Tiga Jenis PPKM yang Diterapkan Pemerintah Saat Ini, Berikut Perbedaannya
Pemerintah menggunakan tiga pendekatan dalam menekan penyebaran Covid-19 yang di sebagian daerah terjadi secara eksponensial.
Penulis:
Taufik Ismail
Editor:
Adi Suhendi
PPKM Pengetatan di 43 kabupaten/kota
a. Pelaksanaan kegiatan belajar mengajar (Sekolah, Perguruan Tinggi, Akademi, Tempat Pendidikan/Pelatihan) dilakukan secara daring/online,
b. Pelaksanaan kegiatan di tempat kerja/perkantoran diberlakukan 75 persen WFH dan 25 persen WFO.
c. Pelaksanaan kegiatan pada sektor esensial seperti, kesehatan, bahan pangan, makanan, minuman, energi, komunikasi dan teknologi informasi, keuangan, perbankan, sistem pembayaran, pasar modal, logistik, perhotelan, konstruksi, industri strategis, pelayanan dasar, utilitas publik, proyek vital nasional dan industri yang ditetapkan sebagai objek vital nasional serta objek tertentu, tempat yang menyediakan kebutuhan sehari-hari yang berkaitan dengan kebutuhan pokok masyarakat (pasar, toko, swalayan dan supermarket) baik yang berada pada lokasi tersendiri maupun yang berlokasi pada pusat perbelanjaan/mall tetap dapat beroperasi 100 persen dengan pengaturan jam operasional, kapasitas, dan penerapan protokol kesehatan secara lebih ketat.

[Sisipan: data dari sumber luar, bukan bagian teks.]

(** * Simon game backend: game logic and room codes

    A shallow embedding of the pure game logic of the backend
    ([colorRaceLogic], [simonLogic] and [utils/gameCode.ts]) together with
    the properties the design document states about it, followed by
    further properties of the same code and of the settings store of the
    front end ([store/settingsStore.ts]).

    Conventions of the embedding.
    - A TypeScript [number] that holds a round, a score, an index, a
      timeout or a timestamp is an integer of [Z]; fractional values, NaN
      and infinities are outside the model.
    - [T | null] is [option T]; reading a missing property or an array slot
      out of range gives [undefined], modelled by [None] as well.
    - A [Record<string, V>] is a JavaScript object used as a map: an
      association list of its own properties, kept in the order in which
      [Object.keys] enumerates them. The code reads these objects with
      [o[k]], which also finds what every object inherits from
      [Object.prototype] ([toString], [constructor], [__proto__], ...).
      The model follows the code at every key that is an own property or
      is not such a name ([JsObject.plainKey]); at an inherited name that
      is not an own property the code leaves the declared types (it
      stores a text as a score, a player state without id) and the
      model does not follow it. The properties that depend on such reads
      say so in a hypothesis.
    - [Math.random] reads an explicit random source that is threaded
      through every function that draws from it. *)

From Stdlib Require Import ZArith NArith List String Ascii Bool Lia.
From Stdlib Require Import Sorted Permutation.
From stdpp Require Import base decidable option list strings gmap.
Import ListNotations.

Local Open Scope string_scope.
Local Open Scope list_scope.
Local Open Scope Z_scope.

(** ** JavaScript objects used as string-keyed records *)

Module JsObject.

(** The decimal value of a digit character. *)
Definition digit (c : ascii) : option N :=
  let n := N_of_ascii c in
  if ((48 <=? n) && (n <=? 57))%N then Some (n - 48)%N else None.

Fixpoint digits (s : string) (acc : N) : option N :=
  match s with
  | EmptyString => Some acc
  | String c s' =>
      match digit c with
      | Some d => digits s' (acc * 10 + d)%N
      | None => None
      end
  end.

(** A property key is an array index when it is the canonical decimal
    spelling of an integer below [2^32 - 1]. Such keys are enumerated
    first, in ascending numeric order. *)
Definition array_index (k : string) : option N :=
  match k with
  | EmptyString => None
  | String c rest =>
      if Ascii.eqb c "0"%char
      then (match rest with EmptyString => Some 0%N | _ => None end)
      else match digits k 0 with
           | Some n => if (n <? 2 ^ 32 - 1)%N then Some n else None
           | None => None
           end
  end.

Definition Obj (V : Type) : Type := list (string * V).

(** The properties every object inherits from [Object.prototype]. *)
Definition inheritedNames : list string :=
  [ "constructor"; "__defineGetter__"; "__defineSetter__";
    "hasOwnProperty"; "__lookupGetter__"; "__lookupSetter__";
    "isPrototypeOf"; "propertyIsEnumerable"; "toString"; "valueOf";
    "__proto__"; "toLocaleString" ].

Definition inherited (k : string) : bool :=
  existsb (String.eqb k) inheritedNames.

(** A key under which an object without such an own property holds
    nothing: [({})[k] === undefined]. *)
Definition ordinary (k : string) : Prop := inherited k = false.

Section Ops.
Context {V : Type}.

(** [o[k]] for an own property, [None] without one. For a key that is
    not an own property the code's [o[k]] goes on to [Object.prototype]:
    it is [undefined] for an [ordinary] key and a function, or the
    prototype itself for [__proto__], for an inherited name, which makes
    guards such as [if (o[k])] and [o[k] || 0] take that value for a
    property. *)
Fixpoint get (o : Obj V) (k : string) : option V :=
  match o with
  | [] => None
  | (k', v) :: o' => if decide (k' = k) then Some v else get o' k
  end.

(** The keys at which [get o k] is the code's [o[k]], and [set o k v]
    the code's [o[k] = v]: own properties and ordinary keys. *)
Definition plainKey (o : Obj V) (k : string) : bool :=
  match get o k with
  | Some _ => true
  | None => negb (inherited k)
  end.

(** Assignment to a property that exists keeps its place. *)
Fixpoint overwrite (o : Obj V) (k : string) (v : V) : Obj V :=
  match o with
  | [] => []
  | (k', v') :: o' =>
      if decide (k' = k) then (k', v) :: o'
      else (k', v') :: overwrite o' k v
  end.

(** A new array-index key goes before the first key that is not a
    smaller array index. *)
Fixpoint insert_index (o : Obj V) (n : N) (k : string) (v : V) : Obj V :=
  match o with
  | [] => [(k, v)]
  | (k', v') :: o' =>
      match array_index k' with
      | Some m =>
          if (m <? n)%N then (k', v') :: insert_index o' n k v
          else (k, v) :: o
      | None => (k, v) :: o
      end
  end.

(** Creation of a property: array indices in numeric position, every
    other key after all existing ones. *)
Definition define (o : Obj V) (k : string) (v : V) : Obj V :=
  match array_index k with
  | Some n => insert_index o n k v
  | None => o ++ [(k, v)]
  end.

(** [o[k] = v]. The code's assignment differs at one key: without an own
    property [__proto__], [o["__proto__"] = v] creates none (it replaces
    the prototype of [o] when [v] is an object and does nothing
    otherwise). *)
Definition set (o : Obj V) (k : string) (v : V) : Obj V :=
  match get o k with
  | Some _ => overwrite o k v
  | None => define o k v
  end.

(** [Object.keys(o)], [Object.values(o)], [Object.entries(o)] *)
Definition keys (o : Obj V) : list string := map fst o.
Definition values (o : Obj V) : list V := map snd o.
Definition entries (o : Obj V) : list (string * V) := o.

(** [{ ...o }] *)
Definition spread (o : Obj V) : Obj V := o.

(** An object holds each key once. *)
Definition wf (o : Obj V) : Prop := NoDup (keys o).
End Ops.

End JsObject.

(** ** Arrays: [Array.prototype.sort] *)

Module JsArray.

Section Sort.
Context {A : Type} (compare : A -> A -> Z).

(** [x] goes after the elements the comparison puts before it, and
    before the first element it does not have to follow. *)
Fixpoint insertSorted (x : A) (l : list A) : list A :=
  match l with
  | [] => [x]
  | y :: l' => if 0 <? compare x y then y :: insertSorted x l' else x :: l
  end.

(** [l.sort(compare)]. The language fixes the result (the elements in
    the order of the comparison, equal ones in the order they had) and
    leaves the algorithm open; this one is insertion sort. *)
Fixpoint sort (l : list A) : list A :=
  match l with
  | [] => []
  | x :: l' => insertSorted x (sort l')
  end.
End Sort.
(** Reading of the design document's phrase for putting the chunks back
    together: the first chunk is kept whole and every later chunk loses its
    first [overlap] characters, [c[overlap:]], before the pieces are
    concatenated. *)
Definition remove_overlap (overlap : Z) (chunks : list pystr) : pystr :=
  match chunks with
  | [] => []
  | c :: cs => c ++ concat (map (fun c' => py_slice c' (Some overlap) None) cs)
  end.

(** The window the loop cuts at offset [start]: [text[start:start+chunk_size]]. *)
Definition window (text : pystr) (chunk_size start : Z) : pystr :=
  py_slice text (Some start) (Some (start + chunk_size)).

(** What the loop of [chunk_text] maintains: [start] is the offset of the
    next window, chunk [i] is the window at offset [i * (chunk_size - overlap)],
    and the chunks so far, put back together, give the text up to the end
    of the last window. *)
Definition windows_inv (text : pystr) (chunk_size overlap : Z)
    (chunks : list pystr) (start : Z) : Prop :=
  start = len chunks * (chunk_size - overlap)
  /\ (forall (i : nat) c, chunks !! i = Some c ->
        Z.of_nat i * (chunk_size - overlap) < len text
        /\ c = window text chunk_size (Z.of_nat i * (chunk_size - overlap)))
  /\ (chunks <> [] ->
        remove_overlap overlap chunks = take (Z.to_nat (start + overlap)) text).

Definition default_chunk_size : Z := 500.
Definition default_overlap : Z := 50.

(** ** Further string operations of Python used by the pipeline *)

(** [s.endswith(suffix)]. *)
Definition py_endswith (s suffix : pystr) : bool :=
  bool_decide (length suffix <= length s)%nat
  && bool_decide (drop (length s - length suffix) s = suffix).

(** [s.replace(old, new)]: the occurrences of [old] are found from left to
    right and do not overlap.  [skip] counts the characters of a matched
    occurrence that are still to be passed over. *)
Fixpoint py_replace_from (old new : pystr) (skip : nat) (s : pystr) : pystr :=
  match s with
  | [] => []
  | c :: rest =>
    match skip with
    | S k => py_replace_from old new k rest
    | O =>
      if bool_decide (take (length old) s = old)
      then new ++ py_replace_from old new (length old - 1) rest
      else c :: py_replace_from old new 0 rest
    end
  end.

Definition py_replace (s old new : pystr) : pystr :=
  match old with
  | [] => new ++ concat (map (fun c => c :: new) s)
  | _ => py_replace_from old new 0 s
  end.

(** [c.isspace()] on one code point. *)
Definition py_isspace (c : N) : bool :=
  ((9 <=? c) && (c <=? 13) || (28 <=? c) && (c <=? 32)
   || (c =? 133) || (c =? 160) || (c =? 5760)
   || (8192 <=? c) && (c <=? 8202)
   || (c =? 8232) || (c =? 8233) || (c =? 8239) || (c =? 8287)
   || (c =? 12288))%N.

Fixpoint py_lstrip (s : pystr) : pystr :=
  match s with
  | c :: rest => if py_isspace c then py_lstrip rest else s
  | [] => []
  end.
(** * TaskForm: validation and submission life cycle

    Shallow embedding of [src/frontend/components/TaskForm.tsx]: the
    component state held in the [useState] cells, the three handlers
    [validateForm], [handleSubmit] and [handleChange], and the [disabled]
    attributes of the rendered controls.

    - A JavaScript string is the list of its UTF-16 code units, so that
      [length] is the [.length] of the source.
    - The [ValidationErrors] object is a finite map from property names to
      property values; a property may be present with the value [undefined].
    - The handlers are programs in a small state-and-exception monad over
      the component state and the trace of outside effects (calls of the
      [onSubmit] prop, [toast.error] notifications). *)

From Stdlib Require Import NArith Ascii String.
From stdpp Require Import gmap strings list.
Lemma failed_renderRootsTransaction r fuel : forall w,
  ends_in (failed_stay_failed r w) (_renderRootsTransaction fuel r w).
Proof.
  induction fuel as [ | fuel IH]; intros w; simpl; [ exact I | ].
  now apply failed_renderRootsTransaction_body.
Qed.

Lemma failed_run_op r fuel o w :
  ends_in (failed_stay_failed r w) (run_op fuel r o w).
Proof.
  destruct o; simpl.
  - apply failed_appendDefinition. apply failed_renderRootsTransaction.
  - apply failed_cleanupRootFor.
  - now apply failed_same_roots.
  - unfold _revalidate. destruct (_isValid r w); simpl;
      [ apply failed_refl | apply failed_renderRootsTransaction ].
  - apply failed_destroy.
Qed.

Lemma failed_run r fuel ops : forall w w',
  run fuel r ops w = Some w' -> failed_stay_failed r w w'.
Proof.
  induction ops as [ | o ops IH]; intros w w' Hrun; simpl in Hrun.
  - injection Hrun as <-. apply failed_refl.
  - pose proof (failed_run_op r fuel o w) as Hstep.
    destruct (run_op fuel r o w) as [w1 | e w1 | ]; simpl in *; try discriminate;
      (eapply failed_trans; [ exact Hstep | now apply IH ]).
Qed.

(** ** Validity and revalidation *)

(** C4: [_isValid] is true exactly when the renderer is destroyed, or it has
    no roots, or the clock reports no change since [_lastRevision]; and
    [_revalidate] on a renderer whose clock is unchanged since
    [_lastRevision] returns at once, leaving the world, and so the log of
    renders, as it was. *)
Theorem isValid_iff_and_revalidate_short_circuits (fuel r : nat) (w : World) :
  (_isValid r w = true <->
     _destroyed (this r w) = true
     \/ roots_of r w = []
     \/ validateTag w (_lastRevision (this r w)) = true)
  /\ (validateTag w (_lastRevision (this r w)) = true ->
      _revalidate fuel r w = Ok w).
Proof.
  unfold _revalidate, _isValid, roots_of. split.
  - rewrite !orb_true_iff, Nat.eqb_eq. split.
    + intros [[H | H] | H]; auto.
      right; left. now destruct (array r _ w).
    + intros [H | [H | H]]; auto.
      left; right. now rewrite H.
  - intros ->. now rewrite !orb_true_r.
Qed.

Lemma isValid_iff_and_revalidate_short_circuits_witness :
  let w := world_of (_renderRootsTransaction 9 0 (oneRoot true [] [])) (newWorld true 10 5%Z) in
  renders 0 0 (log w) = 1 /\ _revalidate 9 0 w = Ok w.
Proof.
  split; [ reflexivity | ].
  apply (isValid_iff_and_revalidate_short_circuits 9 0). reflexivity.
Defined.

(** ** The transaction guard *)

(** C10: a transaction that starts (the guard was off) ends with the guard
    off, whether [_renderRoots] returned or threw; when it threw,
    [_lastRevision] is the current revision of the clock, so the renderer is
    valid and [_revalidate] does not run another transaction. *)
Theorem renderRootsTransaction_resets_guard (fuel r : nat) (w : World) :
  _inRenderTransaction (this r w) = false ->
  (forall w', _renderRootsTransaction fuel r w = Ok w' ->
     _inRenderTransaction (this r w') = false)
  /\ (forall e w', _renderRootsTransaction fuel r w = Err e w' ->
        _inRenderTransaction (this r w') = false
        /\ _lastRevision (this r w') = clock w'
        /\ _isValid r w' = true
        /\ forall fuel', _revalidate fuel' r w' = Ok w').
Proof.
  intros Hguard. destruct fuel as [ | fuel]; simpl.
  { split; intros; discriminate. }
  unfold _renderRootsTransaction_body. rewrite Hguard.
  destruct (_renderRoots _ fuel r _) as [w2 | e2 w2 | ]; split; intros;
    try discriminate.
  - injection H as <-. now rewrite this_set_this.
  - injection H as <- <-. rewrite this_set_this. simpl.
    assert (Hvalid : _isValid r
              (set_this r (set_inRenderTransaction
                 (set_lastRevision (this r w2) (valueForTag w2)) false) w2) = true).
    { unfold _isValid. rewrite this_set_this. simpl. unfold validateTag. simpl.
      unfold valueForTag. rewrite Z.leb_refl. apply orb_true_r. }
    repeat split; auto.
    intros fuel'. unfold _revalidate. now rewrite Hvalid.
Qed.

d. Pelaksanaan kegiatan makan/minum di tempat umum (warung makan, rumah makan, kafe, pedagang kaki lima, lapak jajanan) baik yang berada pada lokasi tersendiri maupun yang berlokasi pada pusat perbelanjaan/mall:
1) Makan/minum di tempat sebesar 2 persen dari kapasitas;
2) Jam operasional dibatasi sampai dengan Pukul 17.00 waktu setempat;
3) Untuk layanan makanan melalui pesan-antar/dibawa pulang tetap diizinkan sampai dengan jam 20.00 waktu setempat;
4) Untuk restoran yang hanya melayani pesan-antar/dibawa pulang dapat beroperasi selama 24 jam
5) Pelaksanaan ketentuan sebagaimana dimaksud pada angka 1) sampai dengan angka 4) dilakukan dengan penerapan protokol kesehatan secara lebih ketat,
e. Pelaksanaan kegiatan pada pusat perbelanjaan/mall/pusat perdagangan:
1) Pembatasan jam operasional sampai dengan Pukul 17.00 waktu setempat.

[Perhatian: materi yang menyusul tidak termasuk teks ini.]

(** * make_domsub_script: the domain-substitution script generator

    A shallow embedding of [utils/make_domsub_script.py] and the proofs of
    its specification.

    Python text ([str]) is a sequence of Unicode code points; the file system
    is a finite map from paths to nodes, threaded through a state-and-error
    monad in which [make_domain_substitution_script] is written statement by
    statement. *)

From Stdlib Require Import NArith DecimalString.
From stdpp Require Import gmap strings list.
From Equations Require Import Equations.
From Equations.Prop Require Import Logic.

Local Open Scope N_scope.

(** ** Text *)

(** A Python [str]: the list of its code points. *)
Abbreviation text := (list N).

(** An ASCII literal as text. *)
Definition U (s : string) : text :=
  map Ascii.N_of_ascii (String.list_ascii_of_string s).

Definition LF : N := 10.
Definition CR : N := 13.

(** The double quote, kept out of the literals below. *)
Definition DQ : text := [34].

(** ** The Python library functions the script uses *)

(** The line boundaries of [str.splitlines]. *)
Definition is_linebreak (c : N) : bool :=
  (c =? 10) || (c =? 11) || (c =? 12) || (c =? 13) ||
  (c =? 28) || (c =? 29) || (c =? 30) || (c =? 133) ||
  (c =? 8232) || (c =? 8233).

(** [s.splitlines()]: the lines of [s] without their boundaries; a CR
    directly followed by LF is one boundary, and a final boundary opens no
    further line. *)
Fixpoint splitlines (s : text) : list text :=
  match s with
  | [] => []
  | c :: s' =>
      if is_linebreak c then
        [] :: match s' with
              | c' :: s'' =>
                  if (c =? CR) && (c' =? LF) then splitlines s''
                  else splitlines s'
              | [] => []
              end
      else
        match splitlines s' with
        | [] => [[c]]
        | l :: ls => (c :: l) :: ls
        end
  end.

(** Text-mode reading with [newline=None]: CR LF and a lone CR both arrive
    as LF. *)
Fixpoint universal_newlines (s : text) : text :=
  match s with
  | [] => []
  | c :: s' =>
      if c =? CR then
        LF :: match s' with
              | c' :: s'' =>
                  if c' =? LF then universal_newlines s''
                  else universal_newlines s'
              | [] => []
              end
      else c :: universal_newlines s'
  end.

(** [len(x)] used as the predicate of [filter]: true on the non-empty. *)
Definition len_truthy (x : text) : bool :=
  negb (Nat.eqb (length x) 0).

(** [tuple(filter(len, xs))]. *)
Definition filter_len (xs : list text) : list text :=
  List.filter len_truthy xs.

(** [sep.join(xs)]. *)
Fixpoint join (sep : text) (xs : list text) : text :=
  match xs with
  | [] => []
  | [x] => x
  | x :: xs' => x ++ sep ++ join sep xs'
  end.
(** * Merkle tree over opaque content items (merkle.go)

    A shallow embedding of [src/merkle.go]: the node arena with its
    parent back-links, the tree builder ([NewTree], [buildWithContent],
    [buildIntermediate]) and the proof extractor ([GetMerklePath]),
    followed by the properties of the builder and of the extracted paths.

    Conventions of the embedding.
    - A Go [[]byte] is a [list Byte.byte]; slices are taken by value.
    - A [*Node] is an index into an arena ([list Node]); [nil] is [None].
      Allocation appends to the arena, so node identity is the index.
    - A Go result pair [(v, err)] is kept as a pair whose second
      component is an [option error].
    - A function that may fail to return (unbounded recursion, a nil
      dereference) yields an [option]; [None] is "no normal return".
      The recursion of [buildIntermediate] and the upward loop of
      [GetMerklePath] take a fuel; the callers pass the length of the
      leaf list and the size of the arena.
    - The items of one list have one type [T] that implements
      [Content]; the type assertion in [TestContent.Equals] never
      fails for such a list. *)

From Stdlib Require Import ZArith List Strings.Byte String.
From stdpp Require Import base tactics option list sets.
Import ListNotations.
Local Open Scope Z_scope.

(** ** crypto/md5

    The digest behind [md5.New]: RFC 1321 on byte strings.  A value
    [h := md5.New()] followed by [h.Write(p)] and [h.Sum(nil)] returns
    [MD5.Sum p]; [Write] on an md5 digest never reports an error. *)
Module MD5.

Definition w32 (x : Z) : Z := x mod 2 ^ 32.

Definition rotl (x : Z) (s : Z) : Z :=
  w32 (Z.lor (Z.shiftl x s) (Z.shiftr x (32 - s))).

Definition lnot32 (x : Z) : Z := Z.lxor x 0xffffffff.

2) Pembatasan kapasitas pengunjung sebesar 25 persen dengan penerapan protokol kesehatan secara lebih ketat.
f. Pelaksanaan kegiatan konstruksi (tempat konstruksi dan lokasi proyek) dapat beroperasi 100 persen dengan penerapan protokol kesehatan secara lebih ketat;
Baca juga: Mudahkan Konsumen saat PPKM, Xiaomi Layani Pembelian Ponsel Melalui WhatsApp
g. Pelaksanaan kegiatan ibadah (pada tempat ibadah di Masjid, Mushola, Gereja, Pura dan Vihara serta tempat ibadah lainnya) ditiadakan untuk sementara waktu, sampai dengan wilayah dimaksud dinyatakan aman berdasarkan penetapan Pemerintah Daerah setempat dan lebih mengoptimalkan ibadah di rumah.